The occurrence of short-interval, severe wildfires are increasing drastically at a global scale, and appear as a novel phenomenon in areas where fire historically returns in large time lapses. In forest ecosystems, these events induce drastic changes in population dynamics, which could dramatically impact species diversity. Here, we studied the effect on diversity of recent short-interval, severe wildfires (SISF), which occurred in rapid succession in the summers of 2002 and 2015 in Chilean Northern Patagonian Araucaria–Nothofagus forests. We analyzed the diversity of deadwood-dependent (i.e., saproxylic) and fire-sensitive beetles as biological indicators across four conditions: 2002-burned areas, 2015-burned areas, SISF areas (i.e., burned in 2002 and again in 2015), and unburned areas. Saproxylic beetles were collected using window traps in 2017 to 2019 summer seasons. To investigate the mechanisms underpinning the fire-related disturbance of the assemblage, we evaluated the effects of post-fire habitat quality (e.g., dead wood decomposition) and quantity (e.g., burned dead wood volume and tree density) on the abundances and species richness of the entire assemblage and also multiple trophic groups. Compared with the unburned condition, SISF drastically reduced species richness, evenness, and Shannon’s diversity and altered the composition of the saproxylic beetle assemblages.

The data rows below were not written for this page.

(** X14: an accepted URI is no longer accepted with a separator added
    at its end: after a collection URI the document id is empty, after
    a document URI there is a component too many. *)
Theorem parse_trailing_separator (uri : string) (a : ArangoDBURI) :
  parseArangoDBURI uri = Ok a →
  parseArangoDBURI (uri +:+ "/")
  = Throw {| message :=
      match a with
      | ArangoDBCollectionURI _ _ => "Document ID cannot be empty"
      | ArangoDBDocumentURI _ _ _ =>
          "URI must have 2 or 3 components: databaseName/collectionName[/documentId]"
      end |}.
Proof.
  rewrite parse_cases. destruct (Js.startsWith uri "arangodb:///") eqn:Hp; [| done].
  rewrite (startsWith_slice _ _ Hp) at 2.
  rewrite app_assoc_string, parse_prefixed, split_trailing_sep.
  destruct (Js.split _ "/") as [|d [|c [|i [|x xs]]]]; try done.
  - destruct d, c; cbn; try done. by intros [= <-].
  - destruct d, c, i; cbn; try done. by intros [= <-].
Qed.

Lemma parse_trailing_separator_witness :
  parseArangoDBURI "arangodb:///mydb/items" = Ok (ArangoDBCollectionURI "mydb" "items")
  ∧ parseArangoDBURI ("arangodb:///mydb/items" +:+ "/")
    = Throw {| message := "Document ID cannot be empty" |}.
Proof.
  split; [reflexivity |].
  apply (parse_trailing_separator "arangodb:///mydb/items"
           (ArangoDBCollectionURI "mydb" "items")).
  reflexivity.
Defined.

(** ** The callbacks *)

Section Callbacks.
Variable cfg : Config.
Implicit Types (st : State) (srv : Server) (requests : list (Server * Request)).

Lemma reachable_cache_ok requests : cache_ok (serve cfg requests initial).
Proof. apply serve_state, cache_ok_initial. Qed.

Lemma getCollections_visible srv conn :
  (getCollections srv conn).2
  = match (srv_collections srv (bound_database conn)).2 with
    | Ok all => Ok (visible all)
    | Throw e => Throw e
    end.
Proof.
  unfold getCollections. cbn.
  destruct (srv_collections srv (bound_database conn)).2 as [all|e]; cbn; [| done].
  apply parse_all_collections_query.
Qed.

Lemma visible_names (all : list CollectionInfo) :
  Forall (λ c, Js.startsWith (name c) "_" = false) (visible all).
Proof.
  unfold visible. apply Forall_forall. intros c Hc.
  apply list_elem_of_fmap in Hc as (info & -> & Hinfo).
  apply list_elem_of_In, filter_In in Hinfo as [_ Hinfo].
  by apply negb_true_iff in Hinfo.
Qed.

Lemma promise_all_fulfilled {A B} (f : A → nat) (g : A → B) (l : list A) :
  promise_all (map (λ x, (f x, Ok (g x))) l) = Ok (map g l).
Proof.
  unfold promise_all.
  assert (Hnone : first_rejection (map (λ x, (f x, @Ok Failure B (g x))) l) = None).
  { induction l as [|x l IH]; [done | exact IH]. }
  rewrite Hnone. f_equal. induction l as [|x l IH]; cbn; [done | by rewrite IH].
Qed.

Lemma listing_returns srv st (allDatabases : list string)
    (collections : string → list CollectionInfo) :
  cache_ok st →
  srv_databases srv = Ok allDatabases →
  (∀ d, d ∈ user_databases allDatabases → (srv_collections srv d).2 = Ok (collections d)) →
  (listCollectionResources cfg srv st).1
  = Ok (Resources
          (flat_map (λ d, map (collection_resource d) (visible (collections d)))
             (user_databases allDatabases))).
Proof.
  intros Hok Hdbs Hall. unfold listCollectionResources. rewrite Hdbs.
  fold (user_databases allDatabases).
  pose proof (map_databases_promises cfg srv (user_databases allDatabases) st Hok) as Hps.
  destruct (map_databases cfg srv (user_databases allDatabases) st) as [promises st1].
  cbn in Hps. subst promises. cbn [fst].
  rewrite (map_ext_in _ (λ d, ((srv_collections srv d).1, Ok (d, visible (collections d))))).
  2: { intros d Hd. apply list_elem_of_In in Hd. rewrite (Hall d Hd). cbn.
       by rewrite parse_all_collections_query. }
  rewrite (promise_all_fulfilled (λ d, (srv_collections srv d).1)
             (λ d, (d, visible (collections d)))).
  cbn. do 2 f_equal. by rewrite flat_map_concat_map, map_map, <- flat_map_concat_map.
Qed.

Lemma getOrCreate_ext (cfg' : Config) databaseName st :
  databaseUrl cfg = databaseUrl cfg' → auth cfg = auth cfg' →
  getOrCreateDatabaseConnection cfg databaseName st
  = getOrCreateDatabaseConnection cfg' databaseName st.
Proof. intros Hurl Hauth. unfold getOrCreateDatabaseConnection. by rewrite Hurl, Hauth. Qed.

Lemma map_databases_ext (cfg' : Config) srv userDatabases : ∀ st,
  databaseUrl cfg = databaseUrl cfg' → auth cfg = auth cfg' →
  map_databases cfg srv userDatabases st = map_databases cfg' srv userDatabases st.
Proof.
  induction userDatabases as [|d rest IH]; intros st Hurl Hauth; [done |].
  cbn. rewrite (getOrCreate_ext cfg') by done.
  destruct (getOrCreateDatabaseConnection cfg' d st) as [conn st1].
  by rewrite IH.
Qed.
End Callbacks.
(* ===== verification/_CoqProject ===== *)
-Q . S2P
Prelude.v
Names.v
KeyExpr.v
Qos.v
Time.v
Params.v
ParamStore.v
ParamTasks.v
ZenohParamTasks.v
ActionServer.v
ActionTasks.v
GraphCache.v
TypeDescription.v
Discovery.v
DdsMatch.v
DdsService.v
PubSub.v
ActionClient.v
DdsAction.v
ZenohService.v
ZenohPubSub.v
ZenohAction.v
ZenohNode.v
ZenohContext.v
DdsNode.v
Spinner.v
Rosout.v
WideString.v
OsPath.v
Distributions.v
DdsContext.v
MsgParser.v
MsgGen.v
MsgMain.v
EdgeLoop.v
Fibonacci.v
FibonacciClient.v
TurtleUi.v
TurtleTeleop.v
AddTwoInts.v
Chatter.v
ZenohDemo.v
ParamExamples.v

The between-condition variation in composition was accounted for by a species replacement (turnover) between SISF and 2015-burned areas, but both species replacement and extinction (nestedness) between SISF and unburned areas. Dead wood decomposition and tree density were the variables with the strongest effects on the abundance and species richness of the entire saproxylic beetle assemblage and most trophic groups. These results suggest that SISF, through degraded habitat quality (dead wood decomposition) and quantity (arboreal density), have detrimental impacts on diversity and population dynamics of saproxylic beetle assemblages. Therefore, habitat loss is a central mechanism underpinning fire-related biodiversity loss in these forest ecosystems.